Before becoming the world's most famous historical castaway after William Bligh, English explorer Henry Hudson was known as a bit of a bad boy. He would work for the highest bidder, but then would use their ships, gear and men to sail wherever he felt, presumably utilizing his orders for the 17th century version of toilet paper or perhaps as firestarter.

Like his rough contemporaries Francis Drake and Walter Raleigh, Hudson was "results-oriented", naturally cagey about his plans, loath to commit much to writing and usually had three or four contrasting agendas in play. Plan B for this fellow was to keep mum about the rest of the alphabet, each letter of which signified yet another exit strategy.

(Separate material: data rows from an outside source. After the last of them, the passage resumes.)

(** * PyIDVerify: the resilience layer around outbound service calls

    A shallow embedding of [integrations/external.py] (circuit breaker,
    retry loop, [ExternalAPIClient.call_api]) and of [utils/caching.py]
    ([LRUCache], [TTLCache]), with the properties of the specification
    stated and settled against it.

    Conventions of the embedding.
    - Python [int] is [Z].  Clock readings and durations ([time.time()],
      [recovery_timeout], TTLs), which are floats in Python, are exact
      numbers of clock ticks, in [Z] as well.
    - A method that mutates [self] takes the object and returns the
      updated object.
    - Everything the program receives from outside is an oracle of the
      [World]: the n-th reading of [time.time()], and the outcome of the
      n-th HTTP request.
    - A Python exception is a value of [Exception]; code that can raise
      returns [Result A = Exception + A], and state changes made before a
      [raise] persist, as they do in Python.
    - Calls run one after the other: locks and [await] points do not show.
    - The audit logger is a collaborator outside these sources.  Its calls
      ([log_event], [log_api_call]) are taken to return without raising and
      are left out: they touch nothing of the state modelled here. *)

From Stdlib Require Import ZArith List String Bool Lia Arith DecimalString Permutation.
Import ListNotations.

Local Open Scope string_scope.
Local Open Scope list_scope.
Local Open Scope Z_scope.

(** ** Exceptions *)

Inductive ExceptionType : Type :=
| IntegrationError       (* core.exceptions / the fallback class of external.py *)
| ClientError            (* aiohttp.ClientError *)
| TimeoutError           (* asyncio.TimeoutError *)
| TypeError
| ValueError
| KeyError.

Record Exception : Type := mkException {
  exc_type : ExceptionType;
  exc_args : string        (* what [str(e)] returns *)
}.

Definition Result (A : Type) : Type := (Exception + A)%type.

(** [type(e).__name__] *)
Definition type_name (t : ExceptionType) : string :=
  match t with
  | IntegrationError => "IntegrationError"
  | ClientError => "ClientError"
  | TimeoutError => "TimeoutError"
  | TypeError => "TypeError"
  | ValueError => "ValueError"
  | KeyError => "KeyError"
  end.

Definition str (e : Exception) : string := exc_args e.

(** ** The world outside the program *)

(** What one HTTP request ([session.request] followed by
    [response.text()]) can come back with.  A connection failure raises
    [aiohttp.ClientError] or one of its subclasses; the retry treats them
    alike, and they are all modelled by the base class, whose name the
    model then gives for [type(e).__name__]. *)
Inductive Outcome : Type :=
| ConnectionFailed (message : string)   (* raises aiohttp.ClientError *)
| TimedOut (message : string)           (* raises asyncio.TimeoutError *)
| HttpResponse (status : Z) (text : string).

Record World : Type := mkWorld {
  clock : nat -> Z;           (* reading returned by the n-th [time.time()] *)
  ticks : nat;                (* number of [time.time()] calls so far *)
  transport : nat -> Outcome; (* outcome of the n-th HTTP request *)
  requests : nat              (* number of HTTP requests issued so far *)
}.

(** The reading the next [time.time()] returns. *)
Definition now (w : World) : Z := clock w (ticks w).

Definition tick (w : World) : World :=
  mkWorld (clock w) (S (ticks w)) (transport w) (requests w).

(** The world after one more HTTP request. *)
Definition request_sent (w : World) : World :=
  mkWorld (clock w) (ticks w) (transport w) (S (requests w)).

(** The outcomes on which the request raises a transport exception
    ([aiohttp.ClientError], [asyncio.TimeoutError]) instead of returning a
    response. *)
Definition transient (o : Outcome) : bool :=
  match o with
  | ConnectionFailed _ | TimedOut _ => true
  | HttpResponse _ _ => false
  end.

(** [str(e)] of the exception a transient outcome raises. *)
Definition raised_text (o : Outcome) : string :=
  match o with
  | ConnectionFailed message | TimedOut message => message
  | HttpResponse _ _ => ""
  end.

(** Computations that read the clock but cannot raise. *)
Definition M (A : Type) : Type := World -> A * World.

Definition ret {A} (a : A) : M A := fun w => (a, w).

Definition bind {A B} (m : M A) (k : A -> M B) : M B :=
  fun w => let (a, w') := m w in k a w'.

Declare Scope clock_scope.
Delimit Scope clock_scope with clock.
Notation "x <- m ;; k" := (bind m (fun x => k))
  (at level 61, m at next level, right associativity) : clock_scope.

(** [time.time()] *)
Definition time_time : M Z := fun w => (now w, tick w).

(** ** integrations/external.py: the circuit breaker *)

Inductive ServiceState : Type :=
| CLOSED       (* Service is healthy *)
| OPEN         (* Service is failing, requests blocked *)
| HALF_OPEN.   (* Testing if service is recovered *)

Record CircuitBreakerConfig : Type := mkCircuitBreakerConfig {
  failure_threshold : Z;    (* Number of failures before opening *)
  recovery_timeout : Z;     (* Seconds to wait before half-open *)
  success_threshold : Z     (* Successes needed to close from half-open *)
}.

(** [CircuitBreakerConfig()] with the dataclass defaults. *)
Definition default_breaker_config : CircuitBreakerConfig :=
  mkCircuitBreakerConfig 5 60 3.

Module CircuitBreaker.

Record t : Type := mk {
  config : CircuitBreakerConfig;
  state : ServiceState;
  failure_count : Z;
  success_count : Z;
  last_failure_time : Z;
  last_state_change : Z
}.

Definition __init__ (cfg : CircuitBreakerConfig) : M t :=
  (t0 <- time_time ;;
   ret (mk cfg CLOSED 0 0 0 t0))%clock.

Definition _transition_to_closed (self : t) : M t :=
  (t0 <- time_time ;;
   ret (mk (config self) CLOSED 0 0 (last_failure_time self) t0))%clock.

Definition _transition_to_open (self : t) : M t :=
  (t0 <- time_time ;;
   ret (mk (config self) OPEN (failure_count self) 0
           (last_failure_time self) t0))%clock.

Definition _transition_to_half_open (self : t) : M t :=
  (t0 <- time_time ;;
   ret (mk (config self) HALF_OPEN (failure_count self) 0
           (last_failure_time self) t0))%clock.

Definition can_execute (self : t) : M (bool * t) :=
  (current_time <- time_time ;;
   match state self with
   | CLOSED => ret (true, self)
   | OPEN =>
       if current_time - last_failure_time self >=? recovery_timeout (config self)
       then (self' <- _transition_to_half_open self ;; ret (true, self'))
       else ret (false, self)
   | HALF_OPEN => ret (true, self)
   end)%clock.

Definition record_success (self : t) : M t :=
  match state self with
  | HALF_OPEN =>
      let self1 := mk (config self) (state self) (failure_count self)
                      (success_count self + 1)
                      (last_failure_time self) (last_state_change self) in
      if success_count self1 >=? success_threshold (config self1)
      then _transition_to_closed self1
      else ret self1
  | CLOSED =>
      ret (mk (config self) (state self) 0 (success_count self)
              (last_failure_time self) (last_state_change self))
  | OPEN => ret self
  end.

Definition record_failure (self : t) : M t :=
  (t0 <- time_time ;;
   let self1 := mk (config self) (state self) (failure_count self + 1)
                   (success_count self) t0 (last_state_change self) in
   match state self1 with
   | CLOSED =>
       if failure_count self1 >=? failure_threshold (config self1)
       then _transition_to_open self1
       else ret self1
   | HALF_OPEN => _transition_to_open self1
   | OPEN => ret self1
   end)%clock.

(** An open breaker has no success counted: the breaker is built closed
    with none, every transition into [OPEN] clears the counter, and a
    success is counted only while [HALF_OPEN]. *)
Definition consistent (self : t) : Prop :=
  state self = OPEN -> success_count self = 0.

(** [n] consecutive calls of one method on the same breaker. *)
Fixpoint repeatedly (n : nat) (method : t -> M t) (self : t) : M t :=
  match n with
  | O => ret self
  | S n' => (self' <- method self ;; repeatedly n' method self')%clock
  end.

(** [state.value] *)
Definition state_value (s : ServiceState) : string :=
  match s with
  | CLOSED => "closed"
  | OPEN => "open"
  | HALF_OPEN => "half_open"
  end.

(** The dictionary [get_state] returns.  Clock readings are integers
    here; the source computes [time_until_half_open] in floating point, by
    an expression other than the comparison of [can_execute], so that the
    two can round differently at the boundary. *)
Record StateReport : Type := mkStateReport {
  reported_state : string;
  reported_failure_count : Z;
  reported_success_count : Z;
  reported_last_failure_time : Z;
  reported_last_state_change : Z;
  time_until_half_open : Z
}.

Definition get_state (self : t) : M StateReport :=
  (t0 <- time_time ;;
   ret (mkStateReport (state_value (state self)) (failure_count self)
          (success_count self) (last_failure_time self)
          (last_state_change self)
          (Z.max 0 ((last_failure_time self + recovery_timeout (config self)) - t0))))%clock.

(** What a caller reports to the breaker after a request. *)
Inductive Report : Type := Succeeded | Failed.

Definition record (r : Report) : t -> M t :=
  match r with
  | Succeeded => record_success
  | Failed => record_failure
  end.

(** The reports of a run of requests, recorded one after the other. *)
Fixpoint record_all (rs : list Report) (self : t) : M t :=
  match rs with
  | [] => ret self
  | r :: rs' => (self' <- record r self ;; record_all rs' self')%clock
  end.

(** The calls a client can make on a breaker. *)
Inductive Call : Type := CanExecute | RecordSuccess | RecordFailure.

Definition perform (c : Call) (self : t) : M t :=
  match c with
  | CanExecute => (r <- can_execute self ;; ret (snd r))%clock
  | RecordSuccess => record_success self
  | RecordFailure => record_failure self
  end.

Fixpoint perform_all (cs : list Call) (self : t) : M t :=
  match cs with
  | [] => ret self
  | c :: cs' => (self' <- perform c self ;; perform_all cs' self')%clock
  end.

(** What every breaker built by [__init__] satisfies, whatever is called on
    it, when both thresholds are positive. *)
Definition well_formed (self : t) : Prop :=
  0 <= failure_count self /\
  0 <= success_count self /\
  (state self <> HALF_OPEN -> success_count self = 0) /\
  (state self = CLOSED -> failure_count self < failure_threshold (config self)) /\
  (state self = HALF_OPEN -> success_count self < success_threshold (config self)).

End CircuitBreaker.

(** ** security/rate_limiting.py: the rate limiter *)

Module RateLimiter.

Record t : Type := mk {
  max_requests : Z;
  time_window : Z;
  window_start : Z;
  count : Z
}.

(** Modelled from the spec: the module [security/rate_limiting.py] that
    [external.py] imports [RateLimiter] from is not part of the sources.
    The constructor takes the two keyword arguments [external.py] passes;
    the first window starts when the limiter is built, with no request
    counted. *)
Definition __init__ (max_requests time_window : Z) : M t :=
  (t0 <- time_time ;; ret (mk max_requests time_window t0 0))%clock.

(** Modelled from the spec: [RateLimiter.allow_request] is not part of the
    sources.  Section 4.1: if [now - windowStart >= windowDuration], reset
    the counter to 0 and [windowStart] to now (lazy rollover, evaluated on
    each call); then if [count < maxRequests], increment the count and
    return true, else return false.  The limiter is keyed by instance, so
    the identifier does not influence the answer. *)
Definition allow_request (identifier : string) (self : t) : M (bool * t) :=
  (current_time <- time_time ;;
   let self1 :=
     if current_time - window_start self >=? time_window self
     then mk (max_requests self) (time_window self) current_time 0
     else self in
   if count self1 <? max_requests self1
   then ret (true, mk (max_requests self1) (time_window self1)
                      (window_start self1) (count self1 + 1))
   else ret (false, self1))%clock.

As we learn in Ontario sailor Douglas Hunter's Half Moon: Henry Hudson and the Voyage that Redrew the Map of the World, Hudson was a rogue, but not particularly lovable. He was, however, very good at picking up the fragments of information that circulated among the small cadre of skipper/explorers/freebooters who regularly visited the imperfectly known shores of North America, where overlapping claims and failed colonies did not dissuade those merchants eager to exploit its unestimated riches (and perhaps find a good source of slaves). Better yet, the various inland rivers from Virginia to Greenland might be the fabled Northwest Passage to China, of which considerably more was known and lusted after.

Unfortunately, Hudson's voyage to the river that today bears his name, and to the complicated harbour of today's New York City, is not well documented, and the author's original research, culled from second-hand accounts, Dutch mercantile writings and painstaking research of long-outdated sailor's charts, gives a sketchy if probable outline of where Hudson's small ship, Half Moon, and largely Dutch (and rebellious) crew touched and, after a fashion, explored.

The history is therefore naturally couched in "likelies", "perhapses" and "probablies", but this is not to be faulted. Hudson seemed a cagey, secretive sort, and as his stock-in-trade was less native trade goods and more raw information no one European knew, it is inevitable that four centuries have obscured his accomplishments. More well known, however, is the clashes his crew had with native North Americans, and how their presence led to large-scale disruptions of the social order, as well as the better-known effects of European diseases.

Within a couple of decades after Hudson's death at the hands of his own crew in the frosty bay named after him (which happened a mere two years after his probing of the Hudson River at Manhattan and beyond), the area now known as New York City would be established as a Dutch outpost, and later as an English city. Hudson had, very likely, no concept of how his attempt to find the right Northwest Passage would play out, but thanks to this book, we do.